There were times when, in the midst of that shrill Babel, the
schoolroom, Diana Paget heard the summer winds sighing in the
pine-woods above Foretdechene, and fancied herself standing once more
in that classic temple on whose plastered wall Valentine had once cut
her initials with his penknife in a fantastical monogram, surmounted by
a death's-head and encircled by a serpent. She thought of that familiar
companion very often, in spite of her juvenile pupils and the sewing-on
of tapes and buttons. He had seemed to her a perpetual enigma and
mystery when she was with him; and now that she was far away from him,
he was more than ever an inscrutable creature. Was he altogether vile,
she wondered, or was there some redeeming virtue in his nature? He had
taken trouble to secure her escape from shame and disgrace, and in
doing this he surely had performed a good action; but was it not just
possible that he had taken this opportunity of getting rid of her
because her presence was alike wearisome and inconvenient? She thought
very bitterly of her fellow Bohemian when this view of his conduct
presented itself to her; how heartlessly he had shuffled her off,--how
cruelly he had sent her out into the hard pitiless world, to find a
shelter as best she might!
"What would have become of me if Priscilla had refused to take me in?"
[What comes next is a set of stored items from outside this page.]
(** One [print] after the other, for the lines of a list; the call
    number [i] of the list returns or raises as [outs i] says, and the
    first that raises ends the list. *)
Fixpoint print_lines (ls : list line) (outs : nat -> outcome unit)
    (i : nat) : outcome unit * list terminal_event :=
  match ls with
  | [] => (Returns tt, [])
  | l :: rest =>
      match outs i with
      | Returns _ =>
          let later := print_lines rest outs (S i) in
          (fst later, Shows l :: snd later)
      | Raises e => (Raises e, [Shows l])
      end
  end.

(** What one iteration of the loop of [main] meets: the answers of the
    cycle, the results of the prints of the report and the result of
    [time.sleep(2)]. *)
Record tick : Type := mkTick {
  tick_env : cycle_env;
  tick_print_out : nat -> outcome unit;
  tick_sleep_out : outcome unit
}.

(** How a number of iterations of [while True] end: an exception leaves
    the loop, or the loop is still going. *)
Inductive loop_end : Type :=
| Left_by (e : pyexc)
| Looping.

Record loop_run : Type := mkLoopRun {
  loop_ended : loop_end;
  loop_state : SystemInfo;
  loop_screen : list terminal_event
}.

(** The first iterations of the loop of [main]: the cycle, the report,
    the pause; whatever one of them raises leaves the loop. *)
Fixpoint main_loop (mods : modules) (ticks : list tick) (s : SystemInfo)
    : loop_run :=
  match ticks with
  | [] => mkLoopRun Looping s []
  | t :: rest =>
      let r := update_all mods (tick_env t) s in
      match result r with
      | Raises e => mkLoopRun (Left_by e) (final r) (map Inner (trace r))
      | Returns _ =>
          let report :=
            print_lines (report_lines (final r)) (tick_print_out t) 0 in
          match fst report with
          | Raises e =>
              mkLoopRun (Left_by e) (final r)
                (map Inner (trace r) ++ snd report)
          | Returns _ =>
              let shown :=
                map Inner (trace r) ++ snd report ++ [Sleeps 2] in
              match tick_sleep_out t with
              | Raises e => mkLoopRun (Left_by e) (final r) shown
              | Returns _ =>
                  let later := main_loop mods rest (final r) in
                  mkLoopRun (loop_ended later) (loop_state later)
                    (shown ++ loop_screen later)
              end
          end
      end
  end.

(** How [main] ends. *)
Inductive exit : Type :=
| Returned
| Escaped (e : pyexc)
| Still_running.

Record main_run : Type := mkMainRun {
  main_exit : exit;
  main_state : SystemInfo;
  main_screen : list terminal_event
}.

(** The [print] of a handler of [main]: after it [main] returns, unless
    the print itself raises. *)
Definition closing (l : line) (o : outcome unit) (s : SystemInfo)
    (before : list terminal_event) : main_run :=
  match o with
  | Returns _ => mkMainRun Returned s (before ++ [Shows l])
  | Raises e => mkMainRun (Escaped e) s (before ++ [Shows l])
  end.

(** [main]: the monitor is built and the header printed outside the
    [try]; the loop runs under [except KeyboardInterrupt] and
    [except Exception], each of which prints one line.  [header_out]
    gives the results of the prints of the header, [closing_out] the
    result of the print of the handler that is reached. *)
Definition main (mods : modules) (ienv : init_env)
    (header_out : nat -> outcome unit) (ticks : list tick)
    (closing_out : outcome unit) : main_run :=
  let built := SystemMonitor_init mods ienv in
  match result built with
  | Raises e => mkMainRun (Escaped e) (final built) (map Inner (trace built))
  | Returns _ =>
      let header := print_lines (header_lines (final built)) header_out 0 in
      match fst header with
      | Raises e =>
          mkMainRun (Escaped e) (final built)
            (map Inner (trace built) ++ snd header)
      | Returns _ =>
          let l := main_loop mods ticks (final built) in
          let before :=
            map Inner (trace built) ++ snd header ++ loop_screen l in
          match loop_ended l with
          | Looping => mkMainRun Still_running (loop_state l) before
          | Left_by KeyboardInterrupt =>
              closing Line_goodbye closing_out (loop_state l) before
          | Left_by e =>
              if is_Exception e then
                closing (Line_error e) closing_out (loop_state l) before
              else mkMainRun (Escaped e) (loop_state l) before
          end
      end
  end.

(** ** More vocabulary *)

(** [sep.join(parts)]. *)
Fixpoint join (sep : ascii) (parts : list string) : string :=
  match parts with
  | [] => EmptyString
  | [p] => p
  | p :: rest => (p ++ String sep (join sep rest))%string
  end.

(** The character occurs in the string. *)
Fixpoint occurs (c : ascii) (s : string) : bool :=
  match s with
  | EmptyString => false
  | String d rest => Ascii.eqb d c || occurs c rest
  end.

Definition starts_with_space (s : string) : bool :=
  match s with
  | EmptyString => false
  | String c _ => is_space c
  end.

Fixpoint ends_with_space (s : string) : bool :=
  match s with
  | EmptyString => false
  | String c EmptyString => is_space c
  | String _ rest => ends_with_space rest
  end.

(** A name as the constructor stores it: no colon, no white space at
    either end. *)
Definition clean_name (s : string) : Prop :=
  occurs colon s = false /\
  starts_with_space s = false /\
  ends_with_space s = false.

(** The names [_init_cpu_info] and [_init_gpu_info] take from text. *)
Definition names_clean (s : SystemInfo) : Prop :=
  clean_name (cpu_name s) /\ clean_name (gpu_intel_name s).

(** A call answers: it returns a value. *)
Definition answers {A} (o : outcome A) : Prop :=
  match o with
  | Returns _ => True
  | Raises _ => False
  end.

(** Code that an [Exception] leaves only if it is one of [P]: it
    returns, or it is left by something that is no [Exception], or by
    an exception of [P]. *)
Definition escapes_only {A} (P : pyexc -> Prop) (m : M A) : Prop :=
  forall s e, result (m s) = Raises e -> is_Exception e = false \/ P e.

(** What one of the three prints of the constructor raised. *)
Definition raised_by_init_print (env : init_env) (e : pyexc) : Prop :=
  init_print_cpu_out env = Raises e \/
  init_print_intel_out env = Raises e \/
  init_print_nvidia_out env = Raises e.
she asked herself. "I wonder whether Mr. Hawkehurst ever considered
that."
* * * * *
More than one letter had come to Diana from her old companion since her
flight from the little Belgian watering-place. The first letter told
her that her father had "tided over _that_ business, and was in better
feather than before the burst-up at the Hotel d'Orange." The letter was
dated from Paris, but gave no information as to the present
arrangements or future plans of the writer and his companion. Another
letter, dated from the same place, but not from the same address, came
to her six months afterwards, and anon another; and it was such a
wonderful thing for Captain Paget to inhabit the same city for twelve
months together, that Diana began to cherish faint hopes of some
amendment in the scheme of her father's life and of Valentine's, since
any improvement in her father's position would involve an improvement
in that of his _protege_.
Miss Paget's regard for her father was by no means an absorbing
affection. The Captain had never cared to conceal his indifference for
his only child, or pretended to think her anything but a nuisance and
an encumbrance--a superfluous piece of luggage more difficult to
dispose of than any other luggage, and altogether a stumbling-block in
the stony path of a man who has to live by his wits. So perhaps it is
scarcely strange that Diana did not think of her absent father with any
passionate tenderness or sad yearning love. She thought of him very
often; but her thoughts of him were painful and bitter. She thought
still more often of his companion; and her thoughts of him were even
more bitter.
The experiences of Diana Paget are not the experiences which mate a
pure or perfect woman. There are trials which chasten the heart and
elevate the mind; but it is doubtful whether it can be for the welfare
of any helpless, childish creature to be familiar with falsehood and
chicanery, with debt and dishonour, from the earliest awakening of the
intellect; to feel, from the age of six or seven, all the shame of a
creature who is always eating food that will not be paid for, and lying
on a bed out of which she may be turned at any moment with shrill
reproaches and upbraidings; to hear her father abused and vilified by
vulgar gossips over a tea-table, and to be reminded every day and every
hour that she is an unprofitable encumbrance, a consumer of the bread
of other people's children, an intruder in the household of poverty, a
child whose heritage is shame and dishonour. These things had hardened
the heart of Captain Paget's daughter. There had been no counteracting
influence--no fond, foolish loving creature near at hand to save the
girl from that perdition into which the child or woman who has never
known what it is to be loved is apt to fall. For thirteen years of
Diana's life all love and tenderness, endearing words, caressing
touches, fond admiring looks, had been utterly unknown to her. To sit
in a room with a father who was busy writing letters, and who was wont
to knit his brows peevishly if she stirred, or to mutter an oath if she
spoke; to be sent to a pawnbroker's in the gloaming with her father's
watch, and to be scolded and sworn at on her return if the money-lender
had advanced a less sum than was expected on that security--do not
compose the most delightful or improving experiences of a home life.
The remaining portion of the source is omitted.